• [Exercise brief]:
Only the stretch of the listing below that runs from the line with "byte of the" through the line with "(** Shifting in" is to be printed, exactly and with both ends.

• [Excerpted records]:
⁂

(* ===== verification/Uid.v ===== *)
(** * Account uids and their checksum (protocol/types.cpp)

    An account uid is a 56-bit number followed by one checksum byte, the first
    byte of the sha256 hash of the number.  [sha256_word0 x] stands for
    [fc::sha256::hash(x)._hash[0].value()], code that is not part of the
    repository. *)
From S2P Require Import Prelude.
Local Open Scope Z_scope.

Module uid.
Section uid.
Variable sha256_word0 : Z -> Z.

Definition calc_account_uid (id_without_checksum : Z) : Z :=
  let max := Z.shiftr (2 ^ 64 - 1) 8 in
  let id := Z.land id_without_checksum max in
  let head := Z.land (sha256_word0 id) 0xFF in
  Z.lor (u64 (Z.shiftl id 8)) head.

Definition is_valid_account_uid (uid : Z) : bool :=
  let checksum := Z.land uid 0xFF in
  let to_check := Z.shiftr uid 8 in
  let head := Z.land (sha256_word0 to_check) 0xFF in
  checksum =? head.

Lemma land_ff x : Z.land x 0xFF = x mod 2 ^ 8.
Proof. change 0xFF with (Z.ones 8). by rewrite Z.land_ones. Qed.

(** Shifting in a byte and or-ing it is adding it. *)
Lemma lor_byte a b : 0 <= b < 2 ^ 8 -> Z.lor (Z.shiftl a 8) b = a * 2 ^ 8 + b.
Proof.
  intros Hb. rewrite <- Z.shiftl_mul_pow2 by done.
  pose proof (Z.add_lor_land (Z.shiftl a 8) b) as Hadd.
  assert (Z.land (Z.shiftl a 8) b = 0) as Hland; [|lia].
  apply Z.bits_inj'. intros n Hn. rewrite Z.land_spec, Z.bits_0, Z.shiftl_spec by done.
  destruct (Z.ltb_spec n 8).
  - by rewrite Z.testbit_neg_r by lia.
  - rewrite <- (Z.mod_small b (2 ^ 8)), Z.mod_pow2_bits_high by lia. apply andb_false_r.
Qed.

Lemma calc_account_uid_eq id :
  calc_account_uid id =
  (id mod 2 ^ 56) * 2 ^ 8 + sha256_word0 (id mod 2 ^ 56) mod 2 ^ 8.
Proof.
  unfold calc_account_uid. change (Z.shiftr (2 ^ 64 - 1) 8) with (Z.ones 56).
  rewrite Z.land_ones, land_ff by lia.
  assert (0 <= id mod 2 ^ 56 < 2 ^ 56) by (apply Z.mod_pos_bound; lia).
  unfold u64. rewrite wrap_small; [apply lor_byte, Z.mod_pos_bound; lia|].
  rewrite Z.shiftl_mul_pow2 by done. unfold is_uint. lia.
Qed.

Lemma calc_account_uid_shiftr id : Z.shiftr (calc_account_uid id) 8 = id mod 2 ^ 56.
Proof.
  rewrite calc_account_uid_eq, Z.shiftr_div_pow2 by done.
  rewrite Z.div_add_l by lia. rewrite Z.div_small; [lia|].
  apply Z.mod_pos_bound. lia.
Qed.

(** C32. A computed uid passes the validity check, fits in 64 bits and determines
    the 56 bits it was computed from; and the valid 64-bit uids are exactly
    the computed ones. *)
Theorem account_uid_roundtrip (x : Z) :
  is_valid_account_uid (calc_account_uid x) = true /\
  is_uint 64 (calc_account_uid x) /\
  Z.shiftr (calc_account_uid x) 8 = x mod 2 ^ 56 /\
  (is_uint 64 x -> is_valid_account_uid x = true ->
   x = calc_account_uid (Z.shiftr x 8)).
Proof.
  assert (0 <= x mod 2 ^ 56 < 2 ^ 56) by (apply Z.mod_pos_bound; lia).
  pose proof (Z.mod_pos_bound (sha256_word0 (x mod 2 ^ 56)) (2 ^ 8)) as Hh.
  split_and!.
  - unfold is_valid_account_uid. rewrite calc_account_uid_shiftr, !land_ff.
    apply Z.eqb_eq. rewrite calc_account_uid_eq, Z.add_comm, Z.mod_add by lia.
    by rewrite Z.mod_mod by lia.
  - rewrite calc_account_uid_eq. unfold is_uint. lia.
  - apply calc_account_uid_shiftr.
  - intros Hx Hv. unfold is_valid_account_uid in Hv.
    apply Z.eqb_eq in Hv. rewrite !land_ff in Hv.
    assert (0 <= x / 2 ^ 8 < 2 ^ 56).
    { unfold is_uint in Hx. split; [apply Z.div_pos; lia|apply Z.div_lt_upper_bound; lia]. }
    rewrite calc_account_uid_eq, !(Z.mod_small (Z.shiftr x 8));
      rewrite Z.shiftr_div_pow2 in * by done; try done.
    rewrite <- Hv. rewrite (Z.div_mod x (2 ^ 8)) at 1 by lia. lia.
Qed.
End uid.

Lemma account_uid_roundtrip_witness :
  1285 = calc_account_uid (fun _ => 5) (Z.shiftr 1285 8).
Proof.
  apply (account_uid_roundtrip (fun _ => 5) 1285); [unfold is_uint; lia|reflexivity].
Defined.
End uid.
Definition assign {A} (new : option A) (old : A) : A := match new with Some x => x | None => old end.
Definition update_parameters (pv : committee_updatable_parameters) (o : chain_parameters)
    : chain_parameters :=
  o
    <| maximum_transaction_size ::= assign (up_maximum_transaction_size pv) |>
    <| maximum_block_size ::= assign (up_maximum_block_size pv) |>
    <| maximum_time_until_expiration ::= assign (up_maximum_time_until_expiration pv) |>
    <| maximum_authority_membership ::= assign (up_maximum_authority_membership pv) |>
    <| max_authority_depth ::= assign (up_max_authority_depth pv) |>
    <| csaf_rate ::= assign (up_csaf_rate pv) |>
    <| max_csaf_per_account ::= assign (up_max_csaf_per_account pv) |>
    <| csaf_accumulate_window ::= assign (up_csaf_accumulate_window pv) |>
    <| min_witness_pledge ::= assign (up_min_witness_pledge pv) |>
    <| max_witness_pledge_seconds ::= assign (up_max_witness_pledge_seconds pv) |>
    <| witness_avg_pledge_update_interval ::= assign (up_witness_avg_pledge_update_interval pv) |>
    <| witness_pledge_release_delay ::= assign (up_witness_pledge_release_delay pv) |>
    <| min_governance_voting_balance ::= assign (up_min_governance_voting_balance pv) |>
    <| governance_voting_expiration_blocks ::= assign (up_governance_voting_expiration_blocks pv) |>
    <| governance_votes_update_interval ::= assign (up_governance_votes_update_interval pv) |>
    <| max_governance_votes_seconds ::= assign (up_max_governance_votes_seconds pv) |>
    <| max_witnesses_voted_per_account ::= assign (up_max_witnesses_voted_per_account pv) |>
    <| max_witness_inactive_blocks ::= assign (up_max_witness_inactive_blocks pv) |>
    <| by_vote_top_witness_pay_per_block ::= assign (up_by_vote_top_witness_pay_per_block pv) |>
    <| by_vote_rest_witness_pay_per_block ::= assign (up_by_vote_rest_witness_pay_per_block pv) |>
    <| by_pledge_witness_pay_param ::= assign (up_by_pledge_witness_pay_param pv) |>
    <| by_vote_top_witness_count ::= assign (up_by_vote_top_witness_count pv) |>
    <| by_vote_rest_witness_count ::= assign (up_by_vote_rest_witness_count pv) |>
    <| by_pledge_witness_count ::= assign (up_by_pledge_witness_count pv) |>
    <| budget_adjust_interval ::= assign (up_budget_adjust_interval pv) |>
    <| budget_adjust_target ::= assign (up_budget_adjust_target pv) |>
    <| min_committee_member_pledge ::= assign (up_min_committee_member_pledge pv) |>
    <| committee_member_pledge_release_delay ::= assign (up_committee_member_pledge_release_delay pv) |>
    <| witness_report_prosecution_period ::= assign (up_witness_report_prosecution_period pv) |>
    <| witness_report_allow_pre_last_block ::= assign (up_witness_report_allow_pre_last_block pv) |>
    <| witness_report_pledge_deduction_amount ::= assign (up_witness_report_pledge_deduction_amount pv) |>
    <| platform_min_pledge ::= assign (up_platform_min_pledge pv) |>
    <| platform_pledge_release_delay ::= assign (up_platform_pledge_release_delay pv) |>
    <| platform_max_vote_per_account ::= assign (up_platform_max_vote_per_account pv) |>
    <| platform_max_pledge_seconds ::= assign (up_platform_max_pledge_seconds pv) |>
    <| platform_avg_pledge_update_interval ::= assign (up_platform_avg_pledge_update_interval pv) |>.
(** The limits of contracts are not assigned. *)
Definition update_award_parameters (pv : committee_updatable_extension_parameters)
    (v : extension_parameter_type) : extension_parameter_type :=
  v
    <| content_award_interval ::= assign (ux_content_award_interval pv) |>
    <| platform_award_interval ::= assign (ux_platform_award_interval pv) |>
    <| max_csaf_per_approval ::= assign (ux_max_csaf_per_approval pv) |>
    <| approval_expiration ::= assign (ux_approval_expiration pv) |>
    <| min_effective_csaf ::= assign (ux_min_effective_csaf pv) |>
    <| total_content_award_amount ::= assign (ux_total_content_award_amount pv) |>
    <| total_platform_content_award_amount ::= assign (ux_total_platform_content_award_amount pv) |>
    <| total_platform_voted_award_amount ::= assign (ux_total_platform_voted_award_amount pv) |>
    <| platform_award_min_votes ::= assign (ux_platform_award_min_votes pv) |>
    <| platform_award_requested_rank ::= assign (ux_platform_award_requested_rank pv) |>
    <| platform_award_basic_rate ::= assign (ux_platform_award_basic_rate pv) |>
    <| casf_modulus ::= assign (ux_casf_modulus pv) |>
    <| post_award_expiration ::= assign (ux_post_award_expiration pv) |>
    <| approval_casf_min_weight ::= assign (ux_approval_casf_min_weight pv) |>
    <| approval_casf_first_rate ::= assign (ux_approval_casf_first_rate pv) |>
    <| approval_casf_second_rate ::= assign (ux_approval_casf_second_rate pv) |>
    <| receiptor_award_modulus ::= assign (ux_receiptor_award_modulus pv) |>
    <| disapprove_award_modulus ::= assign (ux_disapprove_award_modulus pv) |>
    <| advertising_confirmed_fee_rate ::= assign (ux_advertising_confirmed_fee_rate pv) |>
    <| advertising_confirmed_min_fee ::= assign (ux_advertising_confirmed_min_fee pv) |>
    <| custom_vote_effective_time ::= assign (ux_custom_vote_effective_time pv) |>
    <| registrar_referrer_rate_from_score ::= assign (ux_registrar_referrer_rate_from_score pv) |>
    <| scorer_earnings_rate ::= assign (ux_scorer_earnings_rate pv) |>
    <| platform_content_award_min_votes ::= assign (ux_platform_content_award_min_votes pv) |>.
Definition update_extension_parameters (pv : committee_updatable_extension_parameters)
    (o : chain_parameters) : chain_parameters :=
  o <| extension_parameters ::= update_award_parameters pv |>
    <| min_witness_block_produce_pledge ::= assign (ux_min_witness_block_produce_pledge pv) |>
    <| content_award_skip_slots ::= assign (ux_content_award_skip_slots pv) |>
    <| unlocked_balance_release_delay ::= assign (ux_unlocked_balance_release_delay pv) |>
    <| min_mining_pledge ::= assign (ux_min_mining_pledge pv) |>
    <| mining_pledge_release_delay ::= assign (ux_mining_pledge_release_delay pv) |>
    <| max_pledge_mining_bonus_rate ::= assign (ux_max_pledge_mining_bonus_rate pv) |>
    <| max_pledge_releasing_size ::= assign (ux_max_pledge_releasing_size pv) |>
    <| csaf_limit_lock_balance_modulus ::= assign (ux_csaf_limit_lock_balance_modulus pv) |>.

⁂

• [Answer box]:
    byte of the sha256 hash of the number.  [sha256_word0 x] stands for
    [fc::sha256::hash(x)._hash[0].value()], code that is not part of the
    repository. *)
From S2P Require Import Prelude.
Local Open Scope Z_scope.

Module uid.
Section uid.
Variable sha256_word0 : Z -> Z.

Definition calc_account_uid (id_without_checksum : Z) : Z :=
  let max := Z.shiftr (2 ^ 64 - 1) 8 in
  let id := Z.land id_without_checksum max in
  let head := Z.land (sha256_word0 id) 0xFF in
  Z.lor (u64 (Z.shiftl id 8)) head.

Definition is_valid_account_uid (uid : Z) : bool :=
  let checksum := Z.land uid 0xFF in
  let to_check := Z.shiftr uid 8 in
  let head := Z.land (sha256_word0 to_check) 0xFF in
  checksum =? head.

Lemma land_ff x : Z.land x 0xFF = x mod 2 ^ 8.
Proof. change 0xFF with (Z.ones 8). by rewrite Z.land_ones. Qed.

(** Shifting in a byte and or-ing it is adding it. *)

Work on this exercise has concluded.